Ask A Genius 1020: Multimodality and Many Senses
Author(s): Rick Rosner and Scott Douglas Jacobsen
Publication (Outlet/Website): Ask A Genius
Publication Date (yyyy/mm/dd): 2024/07/25
55Rick Rosner, American Comedy Writer, www.rickrosner.org
Scott Douglas Jacobsen, Independent Journalist, www.in-sightpublishing.com
Rick Rosner: I think Coursera and AI Trends mentioned modalities, and they were using a term we’ve been using for longer, multimodality. They were referencing text, image, YouTube, and other coherent forms of media, but I do not mean that. I am referring to dragging sensory information from the world. Whatever sense it is, it interacts with the world and creates an impression.

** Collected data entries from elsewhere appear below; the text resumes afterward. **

(** The floor is the binary64 one.  For 15 workers and an SLO of 82 seconds
    the exact value of [15 * (82 / 10) - 1] is 122, but [82 / 10] is rounded
    to a number below 8.2 and the floor Python compares with is
    [122 - 2^-46] (printed 121.99999999999999): a counter of 122 is above
    it.  For the defaults (2 workers, 300 seconds) the floor is exactly
    59. *)
Lemma density_floor_is_rounded :
  density_floor {| threshold := 90; slo := 82; lon := JNull; lat := JNull;
                   semaphores := 15; count := 0 |} =
    (8584986789675007 # 70368744177664)%Q /\
  dense {| threshold := 90; slo := 82; lon := JNull; lat := JNull;
           semaphores := 15; count := 122 |} = true /\
  (density_floor init_monitor == 59)%Q.
Proof. repeat split. Qed.

(** ** The evaluation, branch by branch *)






Lemma evaluate_clear_wait self l temp now :
  Qgtb temp (threshold self) = false -> clearing l = true ->
  slo_elapsed self l now && dense (counter self false) = false ->
  evaluate self l temp now = (counter self false, l, []).
Proof.
  intros Ht Hc Hw. unfold evaluate.
  rewrite Ht, Hc, slo_elapsed_counter, !andb_false_r. cbv iota.
  rewrite andb_true_l, Hw. reflexivity.
Qed.

Lemma evaluate_clear_idle self l temp now :
  Qgtb temp (threshold self) = false ->
  warning l = false -> clearing l = false -> fired l = false ->
  evaluate self l temp now = (set_count self 0, l, []).
Proof.
  intros Ht Hw Hc Hf. unfold evaluate. rewrite Ht, Hw, Hc, Hf. reflexivity.
Qed.

Lemma evaluate_clear_limbo self l temp now :
  Qgtb temp (threshold self) = false ->
  warning l = false -> clearing l = false -> fired l = true ->
  evaluate self l temp now = (counter self false, l, []).
Proof.
  intros Ht Hw Hc Hf. unfold evaluate. rewrite Ht, Hw, Hc, Hf. reflexivity.
Qed.

(** ** Breach notification from the warning phase *)




(** ** Runs of several tasks *)

Lemma fleet_run_app st ops ops' :
  Fleet.run st (ops ++ ops') =
  (fst (Fleet.run (fst (Fleet.run st ops)) ops'),
   snd (Fleet.run st ops) ++ snd (Fleet.run (fst (Fleet.run st ops)) ops')).
Proof.
  revert st. induction ops as [|op ops IH]; intros st; simpl.
  - destruct (Fleet.run st ops'); reflexivity.
  - destruct (Fleet.apply st op) as [st1 n1]. rewrite IH.
    destruct (Fleet.run st1 ops) as [st2 n2]. simpl.
    destruct (Fleet.run st2 ops') as [st3 n3]. simpl.
    rewrite app_assoc. reflexivity.
Qed.

(** After a breach notification the task has [warning = clearing = False]
    and [fired = True]; no branch of lines 263-284 applies to a clear sample
    then, so any number of them only counts up. *)
Lemma limbo_absorbs_clear m l temp dt n : forall t,
  Qgtb temp (threshold m) = false ->
  warning l = false -> clearing l = false -> fired l = true ->
  Fleet.run {| Fleet.self := m; Fleet.tasks := [l] |}
            (Fleet.steady 0 temp t dt n) =
  ({| Fleet.self := if n is O then m else set_count m (count m + Z.of_nat n);
      Fleet.tasks := [l] |}, []).
Proof.
  revert m. induction n as [|n IH]; intros m t Ht Hw Hc Hf; [reflexivity|].
  cbn [Fleet.steady Fleet.run Fleet.apply Fleet.tasks Fleet.self].
  change ([l] !! 0%nat) with (Some l). cbv beta iota.
  rewrite (evaluate_clear_limbo _ _ _ _ Ht Hw Hc Hf).
  change (<[0%nat:=l]> [l]) with [l].
  rewrite (IH (counter m false) (t + dt)%Q Ht Hw Hc Hf).
  simpl. f_equal. f_equal. destruct n.
  - reflexivity.
  - unfold set_count; simpl. f_equal. lia.
Qed.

It is the raw percept, not the concept. We need to clarify what we are discussing regarding AI and what AI would need to do to become conscious. We have determined that one of the significant steps toward achieving conscious AI is multimodality. Other people are discussing multimodality, and you are annoyed by this report on the big developments in AI this year and how they used multimodality.
I think it is incorrect when they refer to modality as a sensory modality. By modality, I mean raw sense, and there are different senses. If it is a term of art in the field of AI, it seems like it. If they are talking like that, I feel like we saw it somewhere and then started using it.
Did we see someone else use it and decide to adopt it for ourselves? I remember using it and then you saying, as you say, Scott, you’re saying stuff like that.So, either we came up with the term ourselves, and someone else did too, or you or I saw it somewhere and understood it in a way that if AI is using it in the same way in that field.
Scott Douglas Jacobsen: They are taking their meaning but with different representational modes. I am referring to different modes of sensory input. You could say different modes of communication, but that is more about output. In terms of input from the world, it is the multimodality as sensory.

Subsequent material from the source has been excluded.